Cinque settimane dopo la nascita, legge un articolo su un bambino che era stato abusato e successivamente morto per le ferite riportate. Come qualsiasi altro genitore, Elisabeth ne rimase colpita, ma cercò di non pensarci.
Riuscì a far finta di niente, fino a quando una mattina, quando suo figlio aveva otto settimane di vita, Elizabeth si svegliò con la testa piena di pensieri orribili di bambini abusati e feriti. Le immagini si cominciano a susseguirsi ogni giorno e ogni notte in maniera sempre più inquietante.
“Ho iniziato a pensare che volevo toglierle dalla mia testa.”
Presto i pensieri di Elizabeth cominciano a riguardare il proprio bambino come la vittima e se stessa come l’autore del reato.
“Passarono settimane, non parlavo con nessuno. Ero così spaventata, imbarazzata e confusa. Le poche volte che ho provato a confidarmi, quello che dicevo non aveva alcun senso. Non potevo entrare nei dettagli su ciò che vedevo. “
La situazione era così dolorosa che Elisabeth riusciva a vedere solo una via d’uscita. Ma proprio mentre lei stava progettando di porre fine alla sua vita, quello che lei chiama “un ultimo brandello di auto-conservazione” le fece raccontare tutto al marito.
“E ‘stato incredibile. Lui non mi ha messo in discussione, sapeva che stavo soffrendo di un altro episodio di Disturbo Ossessivo-Compulsivo perinatale. “
Col senno di poi, Elisabeth sente che la sua mancanza di consapevolezza di Disturbo Ossessivo-Compulsivo perinatale e, ancora più importante, la mancanza di conoscenza tra gli operatori sanitari è stato uno degli aspetti più terrificanti della sua esperienza.
“Avevo così paura, stavo impazzendo, pensavo che mi avrebbero tolto il bambino”, dice.
“Mi vergognavo, non doveva comportarsi così una madre.”
Infatti, Elizabeth è convinta che il Disturbo Ossessivo-Compulsivo perinatale, anche se non causato è certamente aggravato dalle aspettative culturali che si hanno sulle madri.

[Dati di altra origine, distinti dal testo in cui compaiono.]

(** X23.  Evaluating the block of the connection test (lines 75 to 89)
    throws nothing, whatever is kept in [dbStatus]: the two properties
    that it reads with a plain dot are read only where [dbStatus] is
    truthy, and the block is there exactly then.  (What React makes of
    the values it is handed is not part of this.) *)
Theorem connection_block_never_throws (s : HealthStatus.State) :
  exists block,
    HealthStatus.connection_block s = Normal block /\
    match block with
    | Some _ => true
    | None => false
    end = ToBoolean (HealthStatus.dbStatus s).
Proof.
  unfold HealthStatus.connection_block.
  destruct (ToBoolean (HealthStatus.dbStatus s)) eqn:Htruthy.
  - assert (nullish (HealthStatus.dbStatus s) = false) as Hnull
      by (destruct (HealthStatus.dbStatus s); (discriminate || reflexivity)).
    rewrite !(get_present _ _ Hnull). cbn [and_then].
    destruct (ToBoolean (get_optional _ "connection_test"));
      eexists; split; reflexivity.
  - eexists. split; reflexivity.
Qed.
(** * A shallow embedding of [streamlit_app.py]

    The portfolio tracker keeps its data in flat JSON files under
    [user_data/], hashes passwords with SHA-256, keeps the logged-in user in
    the Streamlit session, and asks an external quote source for prices.

    Modelling decisions, in the order of the file:

    - Python [str] values are [string]s (their UTF-8 bytes), so
      [password.encode()] is the list of the string's bytes.
    - [hashlib.sha256(..).hexdigest()] is SHA-256 as FIPS 180-4 defines it,
      on 32-bit words kept in [Z] with the wrap-around written out.
    - Python floats are the kernel's binary64 floats ([PrimFloat]).
    - A Python [dict] is an insertion-ordered association list ([dict]).
    - What [json.dump] writes and [json.load] reads back is a [json] value;
      the file system is a finite map from path strings to such documents.
      Paths are computed as the program computes them ([os.path.join]), so
      two usernames that give the same path string share a file. The
      operating system is left out: directories, permissions, name limits
      and the normalisation of paths are not modelled, [open(path, 'w')]
      succeeds at every path, and different path strings are different
      files. This is exact for usernames that are plain file names (no
      path separator) on a case-sensitive POSIX file system.
    - Effects (files, the clock, the Streamlit session, the diagnostics
      shown by [st.warning], the quote source) are threaded through a state
      and exception monad [M] over a [world].
    - The pages are modelled by what their buttons do: a handler takes the
      values of the widgets as arguments and returns what [st.success] or
      [st.error] shows. One session uses the program at a time; tables are
      given before pandas sorts them, and charts are not modelled. *)

From Stdlib Require Import ZArith Floats.PrimFloat Strings.Ascii Strings.String.
From stdpp Require Import gmap strings list.
(** An integer literal followed by a byte that ends the scan: the literal
    is captured whole and handed to [strtol]. *)
Lemma ParseGenericNumber_run_integer d p N rest fuel :
  skipn p d = N ++ rest ->
  forallb number_char N = true ->
  (exists c r, rest = c :: r /\ number_char c = false /\ is_char 46 c = false) ->
  (length N < fuel)%nat ->
  ParseGenericNumber fuel (mkFILE d p)
  = Some (mkFILE d (p + length N),
          let (n, endptr) := strtol N in
          if negb (is_nil endptr) then Err INVALID_INTEGER_LITERAL
          else Ok (Number n)).
Proof.
  intros H HN (c & r & -> & Hc & Hdot) Hfuel.
  unfold ParseGenericNumber.
  replace fuel with (length N + S (fuel - length N - 1))%nat by lia.
  rewrite (ParseGenericNumber_loop_chars d N p (c :: r)); auto.
  rewrite (ParseGenericNumber_loop_stop d (p + length N) c r).
  - simpl Nat.add at 2. rewrite pushback_add.
    rewrite (fgets_token d p N (c :: r) H).
    + rewrite cstring_no_nul.
      * destruct (strtol N) as [n endptr]. destruct (negb (is_nil endptr)); reflexivity.
      * eapply forallb_impl; [|exact HN]. apply number_char_not_nul.
    + apply forallb_removelast.
      eapply forallb_impl; [|exact HN]. apply number_char_not_newline.
  - apply skipn_app_length. exact H.
  - exact Hc.
  - rewrite Hdot. reflexivity.
Qed.

(** ** [strtol] on integer literals *)

Lemma strtol_digits_all base ds : forall acc,
  forallb (base_digit base) ds = true ->
  strtol_digits base ds acc
  = (fold_left (fun acc a => acc * base + digit_of a) ds acc, []).
Proof.
  induction ds as [|a ds IH]; intros acc H; [reflexivity|].
  apply forallb_cons_inv in H. destruct H as [Ha H].
  unfold base_digit in Ha. simpl. unfold digit_of.
  destruct (digit_value (int_of_char a)) as [v|]; [|discriminate].
  rewrite Ha. apply IH. exact H.
Qed.

Lemma fold_digits_nonneg base ds : forall acc,
  0 <= base -> 0 <= acc ->
  forallb (base_digit base) ds = true ->
  0 <= fold_left (fun acc a => acc * base + digit_of a) ds acc.
Proof.
  induction ds as [|a ds IH]; intros acc Hb Hacc H; [exact Hacc|].
  apply forallb_cons_inv in H. destruct H as [Ha H].
  simpl. apply IH; auto.
  assert (0 <= digit_of a).
  { unfold digit_of, digit_value, tolower, isalpha, isupper, islower, isdigit.
    pose proof (int_of_char_range a).
    destruct ((48 <=? int_of_char a) && (int_of_char a <=? 57)) eqn:E1; [lia|].
    destruct ((65 <=? int_of_char a) && (int_of_char a <=? 90)) eqn:E2; simpl; [lia|].
    destruct ((97 <=? int_of_char a) && (int_of_char a <=? 122)) eqn:E3; lia. }
  nia.
Qed.

Lemma base_digit_16 a :
  base_digit 16 a = true ->
  isdigit (int_of_char a) = true \/ IsHexDigit (int_of_char a) = true.
Proof.
  unfold base_digit, digit_value, IsHexDigit, tolower, isalpha, isupper, islower,
    isdigit.
  pose proof (int_of_char_range a).
  destruct ((48 <=? int_of_char a) && (int_of_char a <=? 57)) eqn:E1; [auto|].
  destruct ((65 <=? int_of_char a) && (int_of_char a <=? 90)) eqn:E2; simpl.
  - intros Hd. right. lia.
  - destruct ((97 <=? int_of_char a) && (int_of_char a <=? 122)) eqn:E3;
      [|discriminate].
    intros Hd. right. lia.
Qed.

Lemma base_digit_le b b' a :
  b <= b' -> base_digit b a = true -> base_digit b' a = true.
Proof.
  unfold base_digit. destruct (digit_value (int_of_char a)); [|auto]. lia.
Qed.

Lemma base_digit_number_char b a :
  b <= 16 -> base_digit b a = true -> number_char a = true.
Proof.
  intros Hb H. apply (base_digit_le b 16) in H; [|exact Hb].
  apply base_digit_16 in H. unfold number_char.
  destruct H as [-> | ->]; simpl; rewrite ?orb_true_r; reflexivity.
Qed.

Lemma isdigit_base_digit a : isdigit (int_of_char a) = true -> base_digit 10 a = true.
Proof.
  unfold base_digit, digit_value. intros H. rewrite H. unfold isdigit in H. lia.
Qed.

Lemma base_digit_10_isdigit a : base_digit 10 a = true -> isdigit (int_of_char a) = true.
Proof.
  unfold base_digit, digit_value, tolower, isalpha, isupper, islower, isdigit.
  pose proof (int_of_char_range a).
  destruct ((48 <=? int_of_char a) && (int_of_char a <=? 57)) eqn:E1; [auto|].
  destruct ((65 <=? int_of_char a) && (int_of_char a <=? 90)) eqn:E2; simpl;
    [intros; lia|].
  destruct ((97 <=? int_of_char a) && (int_of_char a <=? 122)) eqn:E3;
    [intros; lia | discriminate].
Qed.

Lemma base_digit_not_x b a :
  b <= 16 -> base_digit b a = true -> (tolower (int_of_char a) =? 120) = false.
Proof.
  intros Hb H. apply (base_digit_le b 16) in H; [|exact Hb].
  apply base_digit_16 in H.
  unfold isdigit, IsHexDigit, tolower, isupper in *.
  destruct ((65 <=? int_of_char a) && (int_of_char a <=? 90)) eqn:E; lia.
Qed.

Lemma isdigit_not_space_or_sign c :
  isdigit c = true -> isspace c = false /\ (c =? 45) = false /\ (c =? 43) = false.
Proof. unfold isdigit, isspace. lia. Qed.

Lemma is_base_digit_cons base a s : is_base_digit base (a :: s) = base_digit base a.
Proof. reflexivity. Qed.

Lemma strtol_literal N n :
  int_literal N n -> strtol N = (Z.min n LONG_MAX, []).
Proof.
  intros HN. destruct HN as [a ds Ha Hz Hds | z x h hs Hz Hx Hhs | z os Hz Hos].
  - destruct (isdigit_not_space_or_sign _ Ha) as (Hsp & Hm & Hp).
    pose proof (isdigit_base_digit _ Ha) as Hb.
    assert (Hall : forallb (base_digit 10) (a :: ds) = true)
      by (simpl; rewrite Hb; exact Hds).
    unfold is_char in Hz. unfold strtol. simpl skip_spaces. rewrite Hsp, Hm, Hp.
    destruct ds as [|x s'].
    + rewrite is_base_digit_cons, Hb, (strtol_digits_all 10 [a] 0 Hall). reflexivity.
    + rewrite Hz. simpl andb. cbv iota.
      rewrite is_base_digit_cons, Hb, (strtol_digits_all 10 _ 0 Hall). reflexivity.
  - unfold is_char in Hz. apply Z.eqb_eq in Hz.
    assert (Hd : isdigit (int_of_char z) = true) by (rewrite Hz; reflexivity).
    destruct (isdigit_not_space_or_sign _ Hd) as (Hsp & Hm & Hp).
    unfold strtol. simpl skip_spaces. rewrite Hsp, Hm, Hp.
    pose proof Hhs as Hh. apply forallb_cons_inv in Hh. destruct Hh as [Hh _].
    rewrite Hz, Hx, is_base_digit_cons, Hh. simpl andb. cbv iota.
    rewrite (strtol_digits_all 16 _ 0 Hhs). reflexivity.
  - unfold is_char in Hz. apply Z.eqb_eq in Hz.
    assert (Hd : isdigit (int_of_char z) = true) by (rewrite Hz; reflexivity).
    destruct (isdigit_not_space_or_sign _ Hd) as (Hsp & Hm & Hp).
    assert (Hb : base_digit 8 z = true).
    { unfold base_digit, digit_value. rewrite Hd, Hz. reflexivity. }
    assert (Hall : forallb (base_digit 8) (z :: os) = true)
      by (simpl; rewrite Hb; exact Hos).
    assert (Hv : fold_left (fun acc a => acc * 8 + digit_of a) (z :: os) 0
                 = value_in_base 8 os).
    { simpl. unfold digit_of at 2, digit_value. rewrite Hd, Hz. reflexivity. }
    unfold strtol. simpl skip_spaces. rewrite Hsp, Hm, Hp.
    destruct os as [|x s'].
    + rewrite is_base_digit_cons, (base_digit_le 8 10 z) by (auto; lia).
      simpl. unfold digit_of, digit_value. rewrite Hd, Hz. reflexivity.
    + pose proof Hos as Hxo. apply forallb_cons_inv in Hxo. destruct Hxo as [Hxo _].
      rewrite (base_digit_not_x 8 x) by (auto; lia).
      rewrite Hz. simpl andb. cbv iota.
      rewrite (strtol_digits_all 8 _ 0 Hall), Hv. reflexivity.
Qed.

“La ragione per cui non cercavo aiuto era perché mi vergognavo di me”, dice. “Sentivo che non ero una buona madre, che avevo fallito al primo ostacolo. È difficile ammettere di non riuscire a gestire qualcosa che per le altre è normalissimo, come essere incinta. “
Due anni dopo, Elisabeth rimane incinta per la seconda volta. Questa volta sostenuta dalle tecniche apprese nella terapia cognitivo comportamentale, e con il divieto imposto di utilizzare internet.
Elisabeth, dice che le Ostetriche e gli assistenti sanitari sono più istruiti sulla condizione ora. “Ma considerando che il Disturbo Ossessivo-Compulsivo perinatale è facile da trattare nella maggior parte dei casi, è fondamentale che non solo gli operatori sanitari ne prendano coscienza, ma è necessaria una maggiore sensibilizzazione delle persone.”
Parlare e far conoscere è il primo atto da fare per poter prevenire ma soprattutto agire in un area ancora poco conosciuta.
Una mostra dei disegni di Elisabeth sulla base della sua esperienze sarà presentata in anteprima alla galleria Bianca Moose in North Devon fino al 31 ottobre 2014 e poi andrà in tour.